5

How would you convert a nesting of Python frozenset objects into a unique integer that was the same across Python sessions and platforms?

e.g. I get different values from hash() on different platforms

32-bit

Python 2.6.5 (r265:79063, Apr 16 2010, 13:09:56) 
[GCC 4.4.3] on linux2
Type "help", "copyright", "credits" or "license" for more information.
>>> a=frozenset([frozenset([1,2,3]),frozenset(['a','b','c'])]);
>>> hash(a)
1555175235

64-bit

Python 2.6.5 (r265:79063, Apr 16 2010, 13:57:41) 
[GCC 4.4.3] on linux2
Type "help", "copyright", "credits" or "license" for more information.
>>> a=frozenset([frozenset([1,2,3]),frozenset(['a','b','c'])]);
>>> hash(a)
-6076998737938213053
Cerin
  • 60,957
  • 96
  • 316
  • 522

2 Answers2

8

How would you convert a nesting of Python frozenset objects into a unique integer that was the same across Python sessions and platforms?

AFAIK hashes are not guaranteed to be unique. In fact where they are used for lookup tables (like in dictionaries) hashes conflicts are quite common.

That said. If you want a consistent, non-unique "hash" across platform, I would try to use the standard library hashlib. I don't have the possibility to try it on different platform, but I believe that most of the algorithms implemented there (as for example the MD5 one) are platform-independent.

I would feed the hashing algorithms with the pickled version of the sorted set, so as to make sure the string used for hashing is always the same.

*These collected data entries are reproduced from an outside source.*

(* ===== verification/AgentCommands.v ===== *)
(** * [crates/syncer-agent/src/main.rs]: the commands of the agent

    One definition for each command and [run_command] for the dispatch; what clap
    makes of a command line is the argument.  All commands work on the folder whose
    database is [ag_db]. *)

From S2P Require Import Prelude RustStd External Error Manifest Limits Model Records Planning StateDb FileSys FolderStore Scanner PathCodec RequestSigning PeerCrypto PeerStore HttpText PeerRequest PeerServer PeerClient AgentError Agent.
From stdpp Require Import options pretty.
Local Open Scope Z_scope.

Inductive ResolveActionArg := ActionDownloadFromRemote | ActionUploadToRemote.
Definition resolution_of (value : ResolveActionArg) : BlockedOperationResolution :=
  match value with
  | ActionDownloadFromRemote => RDownloadFromRemote
  | ActionUploadToRemote => RUploadToRemote
  end.

Inductive DeleteScopeArg := ScopeLocalOnly | ScopeBoth.
Definition scope_of (value : DeleteScopeArg) : DeleteScope :=
  match value with ScopeLocalOnly => LocalOnly | ScopeBoth => PropagateToPeers end.

(** The names [ValueEnum] derives: the variants in kebab case. *)
Definition action_names : list (string * ResolveActionArg) :=
  [("download-from-remote", ActionDownloadFromRemote); ("upload-to-remote", ActionUploadToRemote)].
Definition scope_names : list (string * DeleteScopeArg) :=
  [("local-only", ScopeLocalOnly); ("both", ScopeBoth)].

Record PendingTransferArg := { pa_path : string; pa_size_bytes : Z; pa_queued_at : OffsetDateTime }.

Inductive Command :=
| InitDevice (name config : string)
| InitFolder (path display_name : string) (max_bytes warning_threshold_percent : Z)
| ScanFolder (path device_config : string)
| FolderStatusCommand (path : string)
| ExportManifest (path device_config : string)
| Serve (bind path device_config peers : string)
| PairingTicketCommand (endpoint : string) (ttl_seconds : Z) (device_config : string) (out : option string)
| AcceptPeer (ticket peers : string)
| PingPeer (endpoint shared_secret device_config : string)
| FetchManifest (endpoint shared_secret device_config : string)
| PlanSync (path endpoint shared_secret device_config : string)
| EnqueueSyncPlan (path endpoint shared_secret device_config : string)
| QueueStatusCommand (path : string)
| RetryFailed (path : string) (remote_device_id : option string)
| ResolveBlocked (path operation_id : string) (action : ResolveActionArg)
| DeleteFile (path file : string) (scope : DeleteScopeArg) (endpoint shared_secret : option string)
    (device_config : string)
| ExecuteSyncQueue (path endpoint shared_secret : string) (limit : Z) (device_config : string)
| SyncOnce (path endpoint shared_secret : string) (limit : Z) (device_config : string)
| SyncLoop (path endpoint shared_secret : string) (limit : Z) (iterations : option Z) (device_config : string)
| PlanFolderLimit (max_bytes warning_threshold_percent used_bytes : Z) (files : list PendingTransferArg).

(** ** What the commands print *)

Record InitDeviceOutput := {
  oi_device_id : string;
  oi_device_name : string;
  oi_identity_public_hex : string;
  oi_config_path : string;
}.
Record InitFolderOutput := {
  of_folder_id : string;
  of_folder_path : string;
  of_config_path : string;
  of_state_db_path : string;
}.
Record PairingTicketOutput := {
  ot_ticket_path : string;
  ot_device_id : string;
  ot_expires_at : OffsetDateTime;
}.
Record AcceptPeerOutput := {
  oa_accepted : bool;
  oa_device_id : string;
  oa_device_name : string;
  oa_peers_path : string;
}.
Record EnqueueSyncPlanOutput := { oe_queued : QueueStatus; oe_plan_summary : SyncPlanSummary }.
Record QueueStatusOutput := { oq_status : QueueStatus; oq_operations : list SyncOperationRecord }.
Record DeleteFileOutput := {
  od_path : RelativePath;
  od_scope : DeleteScope;
  od_local_deleted : bool;
  od_remote_deleted : bool;
}.

(** The parser of RFC 3339 times of [time]. *)
Class Rfc3339Lib := { parse_rfc3339 : string → result string OffsetDateTime }.

(** [str::splitn(3, ':')]: three parts, the last with what is left. *)
Definition splitn3 (s : string) : option (string * option (string * option string)) :=
  match split_on colon s with
  | [] => None
  | [a] => Some (a, None)
  | [a; b] => Some (a, Some (b, None))
  | a :: b :: rest => Some (a, Some (b, Some (join_with colon rest)))
  end.

Definition parse_pending_transfer `{!Rfc3339Lib} (value : string) : result AgentError PendingTransferArg :=
  parts ← ok_or InvalidPendingTransfer (splitn3 value);
  if bool_decide (parts.1 = "") then Err InvalidPendingTransfer
  else
    parts2 ← ok_or InvalidPendingTransfer parts.2;
    size_bytes ← ok_or InvalidPendingTransfer (parse_u64 parts2.1);
    time ← ok_or InvalidPendingTransfer parts2.2;
    queued_at ← map_err AgentDateTime (parse_rfc3339 time);
    Ok {| pa_path := parts.1; pa_size_bytes := size_bytes; pa_queued_at := queued_at |}.

Section commands.
Context `{W : !World}.
Context `{!TimeLib, !SqlxLib, !UuidLib, !SerdeJson (list BlockHash), !Blake3Lib, !IoLib, !ReadDir,
          !HexLib, !Sha256Lib, !HmacLib, !AeadLib, !KdfLib, !ReadLib,
          !SerdeJson FolderDocument, !SerdeJson LocalDeviceProfile,
          !SerdeJson unit, !SerdeJson PeerPresence, !SerdeJson PresenceResponse, !SerdeJson FolderManifest,
          !SerdeJson ClientUploadResponse, !SerdeJson ClientDeleteResponse}.

(** ** Files of the agent *)

Definition write_json_to_writer {T} `{!SerdeJson T} (now : Z) (path : string) (value : T) : M FS AgentError unit :=
  serialized ← lift (map_err AgentJson (to_json value));
  _ ← append now path serialized;
  append now path [newline].

Definition create_parent (path : string) : M Agent AgentError unit :=
  match path_parent path with
  | Some parent => ag_on_fs (CreateDirectory parent) (create_dir_all parent)
  | None => mret tt
  end.

Definition write_json_file {T} `{!SerdeJson T} (path : string) (value : T) : M Agent AgentError unit :=
  _ ← create_parent path;
  t ← tick;
  let now := t.(ti_client).(ci_fs_now) in
  _ ← ag_on_fs (CreateConfig path) (create_new_file now path);
  ag_on_fs id (write_json_to_writer now path value).

Definition init_device `{!SerdeJson InitDeviceOutput} (name config : string) : M Agent AgentError unit :=
  secret ← tick;
  token ← tick;
  profile ← lift (map_err AgentCore
    (profile_create secret.(ti_random) token.(ti_random) token.(ti_id) token.(ti_now_utc) name));
  _ ← write_json_file config profile;
  print_json {| oi_device_id := device_text profile;
                oi_device_name := device_name_as_str profile.(lp_device_name);
                oi_identity_public_hex := profile.(lp_identity_public_hex); oi_config_path := config |}.

(** ** The folder *)

Definition agent_init_folder `{!SerdeJson InitFolderOutput} (path display_name : string)
    (max_bytes warning_threshold_percent : Z) : M Agent AgentError unit :=
  limit ← lift (map_err AgentCore (folder_size_limit_new max_bytes warning_threshold_percent));
  let store := folder_store_new path in
  t ← tick;
  document ← ag_on_fs AgentCore
    (folder_store_initialize t.(ti_client).(ci_fs_now) t.(ti_id) store display_name Bidirectional limit []);
  _ ← opened store;
  print_json {| of_folder_id := folder_id_to_string document.(fd_folder).(fc_id); of_folder_path := path;
                of_config_path := folder_json_path store; of_state_db_path := state_db_path store |}.

Definition scan_folder `{!SerdeJson ScanSummary} (path device_config : string) : M Agent AgentError unit :=
  profile ← read_profile device_config;
  _ ← opened (folder_store_new path);
  summary ← scan_folder_into path profile;
  print_json summary.

Definition agent_folder_status `{!SerdeJson FolderStatus} (path : string) : M Agent AgentError unit :=
  _ ← opened (folder_store_new path);
  status ← ag_on_db AgentCore folder_status;
  print_json status.

Definition load_manifest (path : string) (profile : LocalDeviceProfile) : M Agent AgentError FolderManifest :=
  let store := folder_store_new path in
  folder ← ag_on_fs AgentCore (folder_store_read store);
  _ ← opened store;
  t ← tick;
  ag_on_db AgentCore (export_manifest t.(ti_now_utc) folder.(fd_folder).(fc_id) profile.(lp_device_id)).

Definition agent_export_manifest (path device_config : string) : M Agent AgentError unit :=
  profile ← read_profile device_config;
  manifest ← load_manifest path profile;
  print_json manifest.

(** ** Pairing *)

Definition agent_pairing_ticket `{!SerdeJson PairingTicketDocument, !SerdeJson PairingTicketOutput}
    (endpoint : string) (ttl_seconds : Z) (device_config : string) (out : option string)
    : M Agent AgentError unit :=
  profile ← read_profile device_config;
  t ← tick;
  ticket ← lift (map_err AgentPeerStore
    (ticket_create profile t.(ti_random) t.(ti_now_utc) endpoint ttl_seconds));
  match out with
  | Some path =>
      _ ← write_json_file path ticket;
      print_json {| ot_ticket_path := path; ot_device_id := device_id_to_string ticket.(pd_device_id);
                    ot_expires_at := ticket.(pd_expires_at) |}
  | None => print_json ticket
  end.

Definition accept_peer `{!SerdeJson PairingTicketDocument, !SerdeJson PeerStoreDocument, !SerdeJson AcceptPeerOutput}
    (ticket peers : string) : M Agent AgentError unit :=
  t ← tick;
  document ← ag_on_fs AgentPeerStore (ticket_read t.(ti_now_utc) ticket);
  store ← ag_on_fs AgentPeerStore (read_or_default peers);
  now ← tick;
  later ← tick;
  let accepted := accept_ticket now.(ti_now_utc) later.(ti_now_utc) document store in
  _ ← lift (map_err AgentPeerStore accepted.1);
  _ ← ag_on_fs AgentPeerStore (peer_store_write later.(ti_client).(ci_fs_now) accepted.2 peers);
  print_json {| oa_accepted := true; oa_device_id := device_id_to_string document.(pd_device_id);
                oa_device_name := document.(pd_device_name); oa_peers_path := peers |}.

Definition ping_peer (endpoint shared_secret device_config : string) : M Agent AgentError unit :=
  response ← send_presence endpoint shared_secret device_config;
  print_json response.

EDIT: Thought to add a basic example:

>>> import cPickle as pkl
>>> import hashlib as hl
>>> s = frozenset([1,2,3])
>>> p = pkl.dumps(sorted(s))  #make sure you use the same pickle protocol on all platform!
'(lp1\nI1\naI2\naI3\na.'
>>> h = hl.md5(p)
<md5 HASH object @ 0xb76fb110>
>>> h.digest()
"\x89\xaeG\x1d'\x83\xa5\xbd\xac\xa7\x1c\xd9\x1d/2t"  #this should be consistent
Cerin
  • 60,957
  • 96
  • 316
  • 522
mac
  • 42,153
  • 26
  • 121
  • 131
  • For what is worth, I've checked that the md5 sum of the pickled frozenset is the same in both 32 and 64-bit platforms. – jcollado Dec 26 '11 at 23:29
  • 1
    Is a pickling of an unordered type guaranteed to pickle to the same thing on all platforms? I'm reluctant to trust that it will be. I'd probably pull the elements out of the sets into lists, and sort them prior to pickling. – dstromberg Dec 26 '11 at 23:40
  • Thanks. I'd have to recurse through my nested frozensets, and convert them to sorted lists, but otherwise this should work. – Cerin Dec 26 '11 at 23:41
  • 1
    @dstromberg, I don't believe it is. I think that's why he sorts the frozenset first. – Cerin Dec 26 '11 at 23:42
  • There is no guarantee that the same object `pickle`d in two different sessions / platforms will result in identical files - *even if* the objects are ordered. Therefore, you shouldn't rely on this unless you enjoy solving very hard debugging puzzles in the future. Perhaps recursive `sorted` and `repr` might work, since `repr` on sorted objects is probably uniquely defined, but I have neither tried it, nor thought about it enough to have any confidence it would work. – max Oct 31 '12 at 09:12
0

You can also create your own hash function:

def hash(fs):
    res = 1
    for v in fs:
        res = (res*31 + v) % 2**30
    return res

This won't necessarily be unique, but it is as good as the build in set hash, and you have full control over its result across platforms.

Thomas Ahle
  • 30,774
  • 21
  • 92
  • 114